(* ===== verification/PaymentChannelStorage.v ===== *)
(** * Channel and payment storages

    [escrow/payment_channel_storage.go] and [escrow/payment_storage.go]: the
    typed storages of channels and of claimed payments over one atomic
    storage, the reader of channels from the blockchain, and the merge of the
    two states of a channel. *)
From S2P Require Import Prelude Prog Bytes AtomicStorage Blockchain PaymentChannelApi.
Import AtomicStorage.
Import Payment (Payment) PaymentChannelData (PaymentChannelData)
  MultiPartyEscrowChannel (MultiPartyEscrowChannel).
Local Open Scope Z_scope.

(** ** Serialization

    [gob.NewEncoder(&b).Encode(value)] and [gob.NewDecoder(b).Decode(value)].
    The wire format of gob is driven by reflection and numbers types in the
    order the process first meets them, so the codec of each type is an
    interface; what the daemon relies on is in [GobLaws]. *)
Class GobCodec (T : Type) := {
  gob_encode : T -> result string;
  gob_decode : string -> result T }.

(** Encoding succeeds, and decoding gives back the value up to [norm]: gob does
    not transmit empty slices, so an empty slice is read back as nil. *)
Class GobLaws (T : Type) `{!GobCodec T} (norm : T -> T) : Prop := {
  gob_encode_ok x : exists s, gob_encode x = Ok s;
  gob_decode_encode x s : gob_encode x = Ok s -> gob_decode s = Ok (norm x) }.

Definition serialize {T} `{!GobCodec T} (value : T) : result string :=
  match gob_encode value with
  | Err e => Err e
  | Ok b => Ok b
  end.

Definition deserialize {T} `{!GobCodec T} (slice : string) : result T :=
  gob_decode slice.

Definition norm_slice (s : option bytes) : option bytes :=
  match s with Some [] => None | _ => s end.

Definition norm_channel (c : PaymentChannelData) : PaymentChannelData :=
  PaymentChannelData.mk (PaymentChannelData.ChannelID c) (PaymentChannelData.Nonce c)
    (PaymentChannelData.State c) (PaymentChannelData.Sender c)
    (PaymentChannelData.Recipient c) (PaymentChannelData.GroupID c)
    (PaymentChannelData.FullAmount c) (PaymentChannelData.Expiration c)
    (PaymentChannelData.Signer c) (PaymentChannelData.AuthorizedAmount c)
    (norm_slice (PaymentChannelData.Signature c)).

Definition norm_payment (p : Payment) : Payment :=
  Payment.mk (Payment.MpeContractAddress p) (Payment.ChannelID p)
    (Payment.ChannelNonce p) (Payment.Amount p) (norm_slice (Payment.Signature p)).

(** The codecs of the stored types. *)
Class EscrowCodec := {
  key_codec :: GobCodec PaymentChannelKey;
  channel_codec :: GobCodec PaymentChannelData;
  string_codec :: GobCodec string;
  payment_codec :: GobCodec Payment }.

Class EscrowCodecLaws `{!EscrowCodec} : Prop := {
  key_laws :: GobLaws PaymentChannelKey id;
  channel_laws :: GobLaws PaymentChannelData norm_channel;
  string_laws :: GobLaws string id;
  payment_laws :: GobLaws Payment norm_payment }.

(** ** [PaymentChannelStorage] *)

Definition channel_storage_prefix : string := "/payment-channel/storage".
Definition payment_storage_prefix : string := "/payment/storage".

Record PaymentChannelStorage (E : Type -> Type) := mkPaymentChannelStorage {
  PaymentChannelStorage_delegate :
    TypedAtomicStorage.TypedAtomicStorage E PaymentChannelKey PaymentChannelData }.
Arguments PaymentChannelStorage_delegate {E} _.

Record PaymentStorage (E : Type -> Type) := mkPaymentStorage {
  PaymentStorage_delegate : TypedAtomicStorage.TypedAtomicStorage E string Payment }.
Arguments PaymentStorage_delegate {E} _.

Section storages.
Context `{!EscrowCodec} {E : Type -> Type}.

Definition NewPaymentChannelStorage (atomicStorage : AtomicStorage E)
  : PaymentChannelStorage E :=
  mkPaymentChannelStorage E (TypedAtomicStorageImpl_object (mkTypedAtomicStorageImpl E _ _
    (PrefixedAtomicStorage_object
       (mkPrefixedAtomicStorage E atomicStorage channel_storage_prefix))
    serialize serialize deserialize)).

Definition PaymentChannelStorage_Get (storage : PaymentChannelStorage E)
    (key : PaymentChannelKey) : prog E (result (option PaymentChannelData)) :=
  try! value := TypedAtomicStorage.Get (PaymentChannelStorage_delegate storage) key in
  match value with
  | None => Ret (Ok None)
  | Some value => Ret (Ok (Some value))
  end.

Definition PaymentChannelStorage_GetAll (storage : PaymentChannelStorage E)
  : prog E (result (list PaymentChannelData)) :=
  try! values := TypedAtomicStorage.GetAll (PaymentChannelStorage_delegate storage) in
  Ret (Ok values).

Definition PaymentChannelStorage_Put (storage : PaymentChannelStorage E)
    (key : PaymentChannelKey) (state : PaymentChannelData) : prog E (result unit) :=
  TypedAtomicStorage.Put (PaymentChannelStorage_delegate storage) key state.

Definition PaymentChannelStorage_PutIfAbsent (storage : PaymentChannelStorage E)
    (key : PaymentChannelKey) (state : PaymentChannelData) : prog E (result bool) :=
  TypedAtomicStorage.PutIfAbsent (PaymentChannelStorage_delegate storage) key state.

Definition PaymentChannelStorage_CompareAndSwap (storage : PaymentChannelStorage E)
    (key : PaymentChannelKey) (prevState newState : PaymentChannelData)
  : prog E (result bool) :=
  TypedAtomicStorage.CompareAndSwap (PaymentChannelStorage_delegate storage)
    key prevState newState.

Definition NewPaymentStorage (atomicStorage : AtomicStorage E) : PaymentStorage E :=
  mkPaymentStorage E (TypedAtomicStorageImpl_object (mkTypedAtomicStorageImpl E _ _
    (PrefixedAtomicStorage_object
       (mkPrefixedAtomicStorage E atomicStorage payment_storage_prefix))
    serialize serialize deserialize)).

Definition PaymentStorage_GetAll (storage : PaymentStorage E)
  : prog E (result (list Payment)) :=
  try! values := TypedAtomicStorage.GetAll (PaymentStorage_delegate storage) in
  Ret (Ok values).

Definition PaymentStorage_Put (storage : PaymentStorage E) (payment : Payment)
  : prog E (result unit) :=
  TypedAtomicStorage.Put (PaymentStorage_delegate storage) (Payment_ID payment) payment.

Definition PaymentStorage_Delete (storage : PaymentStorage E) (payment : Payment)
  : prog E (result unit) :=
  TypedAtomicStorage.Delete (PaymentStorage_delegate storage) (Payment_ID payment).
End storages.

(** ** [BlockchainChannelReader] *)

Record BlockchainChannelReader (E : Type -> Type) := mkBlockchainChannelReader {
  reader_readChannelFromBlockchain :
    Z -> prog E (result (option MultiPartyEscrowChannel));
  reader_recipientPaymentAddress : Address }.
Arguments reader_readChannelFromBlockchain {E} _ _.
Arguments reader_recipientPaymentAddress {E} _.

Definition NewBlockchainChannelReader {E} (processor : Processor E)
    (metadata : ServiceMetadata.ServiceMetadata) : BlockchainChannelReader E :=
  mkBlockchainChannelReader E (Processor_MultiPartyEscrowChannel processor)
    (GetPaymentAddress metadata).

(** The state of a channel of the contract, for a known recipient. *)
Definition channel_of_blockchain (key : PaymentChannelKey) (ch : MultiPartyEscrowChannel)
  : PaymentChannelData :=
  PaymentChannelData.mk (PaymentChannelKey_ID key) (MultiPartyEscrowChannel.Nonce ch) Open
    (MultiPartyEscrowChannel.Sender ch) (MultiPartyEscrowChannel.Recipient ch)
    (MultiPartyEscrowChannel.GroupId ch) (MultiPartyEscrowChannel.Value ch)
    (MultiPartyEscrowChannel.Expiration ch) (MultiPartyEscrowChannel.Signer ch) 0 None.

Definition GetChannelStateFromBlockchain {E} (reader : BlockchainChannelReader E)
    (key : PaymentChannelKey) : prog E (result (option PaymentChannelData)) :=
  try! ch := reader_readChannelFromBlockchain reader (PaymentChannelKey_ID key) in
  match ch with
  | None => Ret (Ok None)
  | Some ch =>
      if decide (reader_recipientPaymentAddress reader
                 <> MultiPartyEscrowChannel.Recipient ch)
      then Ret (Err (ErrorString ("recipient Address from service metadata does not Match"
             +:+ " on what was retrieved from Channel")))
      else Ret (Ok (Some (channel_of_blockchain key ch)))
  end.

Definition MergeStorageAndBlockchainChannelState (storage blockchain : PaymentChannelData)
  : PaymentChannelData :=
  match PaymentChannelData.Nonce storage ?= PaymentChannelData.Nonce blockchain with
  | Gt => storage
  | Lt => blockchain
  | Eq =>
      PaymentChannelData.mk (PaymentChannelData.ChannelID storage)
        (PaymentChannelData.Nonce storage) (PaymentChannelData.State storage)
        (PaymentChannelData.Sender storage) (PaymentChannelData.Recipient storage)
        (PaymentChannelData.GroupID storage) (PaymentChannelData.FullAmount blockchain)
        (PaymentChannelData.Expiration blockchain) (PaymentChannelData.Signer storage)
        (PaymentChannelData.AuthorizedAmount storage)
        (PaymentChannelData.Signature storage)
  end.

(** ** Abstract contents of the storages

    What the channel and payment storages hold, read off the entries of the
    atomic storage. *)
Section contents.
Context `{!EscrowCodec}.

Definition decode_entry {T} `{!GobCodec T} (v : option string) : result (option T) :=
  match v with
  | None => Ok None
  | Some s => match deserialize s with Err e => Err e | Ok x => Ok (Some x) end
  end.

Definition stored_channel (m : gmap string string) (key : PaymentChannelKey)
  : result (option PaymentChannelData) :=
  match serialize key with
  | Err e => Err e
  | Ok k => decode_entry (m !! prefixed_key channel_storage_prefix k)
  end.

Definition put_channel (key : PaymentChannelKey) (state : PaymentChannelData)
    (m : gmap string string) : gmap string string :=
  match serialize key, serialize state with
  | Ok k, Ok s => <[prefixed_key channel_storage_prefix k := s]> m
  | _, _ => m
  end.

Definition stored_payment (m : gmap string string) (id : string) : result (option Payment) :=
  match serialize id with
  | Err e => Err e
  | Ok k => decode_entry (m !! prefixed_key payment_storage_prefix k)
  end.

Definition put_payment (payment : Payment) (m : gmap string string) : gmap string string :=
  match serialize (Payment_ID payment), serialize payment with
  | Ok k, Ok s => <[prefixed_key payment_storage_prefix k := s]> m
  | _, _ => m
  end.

• • • • •

• _What you have to do_
After locating the line holding "Import Payment (Payment)" above, output exactly that line and every line after it through the line holding "(PaymentChannelData.FullAmount c) (PaymentChannelData.Expiration". Include nothing else.

• _Answer section_
Import Payment (Payment) PaymentChannelData (PaymentChannelData)
  MultiPartyEscrowChannel (MultiPartyEscrowChannel).
Local Open Scope Z_scope.

(** ** Serialization

    [gob.NewEncoder(&b).Encode(value)] and [gob.NewDecoder(b).Decode(value)].
    The wire format of gob is driven by reflection and numbers types in the
    order the process first meets them, so the codec of each type is an
    interface; what the daemon relies on is in [GobLaws]. *)
Class GobCodec (T : Type) := {
  gob_encode : T -> result string;
  gob_decode : string -> result T }.

(** Encoding succeeds, and decoding gives back the value up to [norm]: gob does
    not transmit empty slices, so an empty slice is read back as nil. *)
Class GobLaws (T : Type) `{!GobCodec T} (norm : T -> T) : Prop := {
  gob_encode_ok x : exists s, gob_encode x = Ok s;
  gob_decode_encode x s : gob_encode x = Ok s -> gob_decode s = Ok (norm x) }.

Definition serialize {T} `{!GobCodec T} (value : T) : result string :=
  match gob_encode value with
  | Err e => Err e
  | Ok b => Ok b
  end.

Definition deserialize {T} `{!GobCodec T} (slice : string) : result T :=
  gob_decode slice.

Definition norm_slice (s : option bytes) : option bytes :=
  match s with Some [] => None | _ => s end.

Definition norm_channel (c : PaymentChannelData) : PaymentChannelData :=
  PaymentChannelData.mk (PaymentChannelData.ChannelID c) (PaymentChannelData.Nonce c)
    (PaymentChannelData.State c) (PaymentChannelData.Sender c)
    (PaymentChannelData.Recipient c) (PaymentChannelData.GroupID c)
    (PaymentChannelData.FullAmount c) (PaymentChannelData.Expiration c)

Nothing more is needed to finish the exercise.